Date of Award

2006

Document Type

Scholarly Project

Degree Name

Doctor of Physical Therapy (DPT)

Department

Physical Therapy

First Advisor

Cindy Flom-Meland

Keywords

Abdominal Muscles -- physiology; Exercise -- instruction

Abstract

Purpose: The purpose of this study was to assess the benefit of instruction from a physical therapist in participant performance of an abdominal crunch on a Swiss ball, determined through electromyography (EMG) of the rectus abdominis.

Subjects: Our subjects included male (n=15) and female (n=15) college students between the ages of 18-50 years old. Exclusion criteria included a history of low back pain, prior spine surgery, pregnancy, previous formal instruction of crunches on a Swiss ball, and an allergic reaction to rubbing alcohol. Instrumentation: EMG biofeedback was used to test rectus abdominis muscle activity. This activity was transmitted by a Noraxon Telemy08 telemetry unit (Noraxan USA, 13430 North Scottsdale Rd., AZ 85254). Data was collected by the Noraxon Telemy08 receiver. The peak Notus5 system (Peak Performance, Englewood, CO) was used to store and analyze the EMG data. Procedure: Participants performed a manual muscle test of the rectus abdominis muscle and the EMG activity was recorded and used for base line data. The subjects were then asked to perform 10 abdominal crunches on the ball without any instruction. This data was recorded, and then verbal instruction on proper technique of an abdominal crunch on the ball was given. Following instruction, participants had one minute to rest, and then perform an additional 10 crunches using the new correct posture.

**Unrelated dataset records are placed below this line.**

(** A batch of completions delivers an id at most once, and if it does, the id is of the batch. *)
Lemma VerifiedMessages_deliver ids id s s' :
  rx_ok s -> forM ids VerifiedMessage s = Ok (tt, s') ->
  deliveries_of id (w_out s') = deliveries_of id (w_out s) \/
  id ∈ ids /\ guarded (Some (id, w_now s)) None s' /\
  exists stored, m_RXMsgs s !! id = Some stored /\
    deliveries_of id (w_out s') = deliveries_of id (w_out s) ++ [(id, InboundMessage.m_Data stored)].
Proof.
  revert s. induction ids as [|i ids IH]; intros s Hrx E; cbn [forM] in E.
  { injection E as <-. by left. }
  apply rbind_inv in E as ([[] s1] & E1 & E2). pose proof (VerifiedMessage_cases _ _ _ Hrx E1) as (Hn & Hm & Hc).
  assert (guarded None None s1) as [Hrx1 _ _] by (apply (quiet_VerifiedMessage None) in E1; by apply E1).
  destruct (decide (i = id)) as [->|Hne].
  - destruct (m_RXMsgs s !! id) as [im|] eqn:Him.
    + destruct Hc as [Hf Ho]. right. split; [by left|].
      assert (guarded (Some (id, w_now s)) None s1) as G1.
      { split; [done| |done]. intros ? ? [= <- <-]. rewrite Hf, Hn, lookup_insert_eq.
        split; [done|]. change ReplayWindow with 1200. lia. }
      assert (keeps (quiet (Some (id, w_now s)) None) (forM ids VerifiedMessage)) as Hk.
      { apply keeps_forM; [apply _|]. intros. apply quiet_VerifiedMessage. }
      destruct (Hk _ _ _ E2 G1) as [G2 Hq]. split; [done|]. exists im. split; [done|].
      rewrite (Hq _ _ eq_refl). unfold deliveries_of. by rewrite Ho, filter_app, filter_one, decide_True.
    + destruct (IH s1 Hrx1 E2) as [Ho|(_ & _ & st & Hst & _)].
      * left. rewrite Ho. unfold deliveries_of. by rewrite Hc.
      * by rewrite Hm, lookup_delete_eq in Hst.
  - assert (deliveries_of id (w_out s1) = deliveries_of id (w_out s)) as Hd.
    { unfold deliveries_of. destruct (m_RXMsgs s !! i); [|by rewrite Hc].
      destruct Hc as [_ ->]. by rewrite filter_app, filter_one, decide_False, app_nil_r. }
    destruct (IH s1 Hrx1 E2) as [Ho|(Hin & G & st & Hst & Ho)]; [left; by rewrite Ho|].
    right. rewrite Hn in G. split; [by right|]. split; [done|]. exists st. rewrite Hm, lookup_delete_ne in Hst by done.
    by rewrite Ho, Hd.
Qed.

Data Analysis: For statistical analysis, a repeated-measures t-test was used with an alpha level of .05. Results: There was no significant difference when comparing the mean values of EMG muscle activity of the upper rectus abdominis pre and post instruction and lower rectus abdominis pre and post instruction. (78.05 and 76.14 --70.50 and 69.73 respectively)

Conclusions and Clinical Implications: In conclusion our study results did not support a significant difference in rectus abdominis muscle activity after instruction measured through EMG analysis. Injury due to over training, muscle imbalances or muscle strains could be avoided when patients are given instructions and demonstrate proper technique.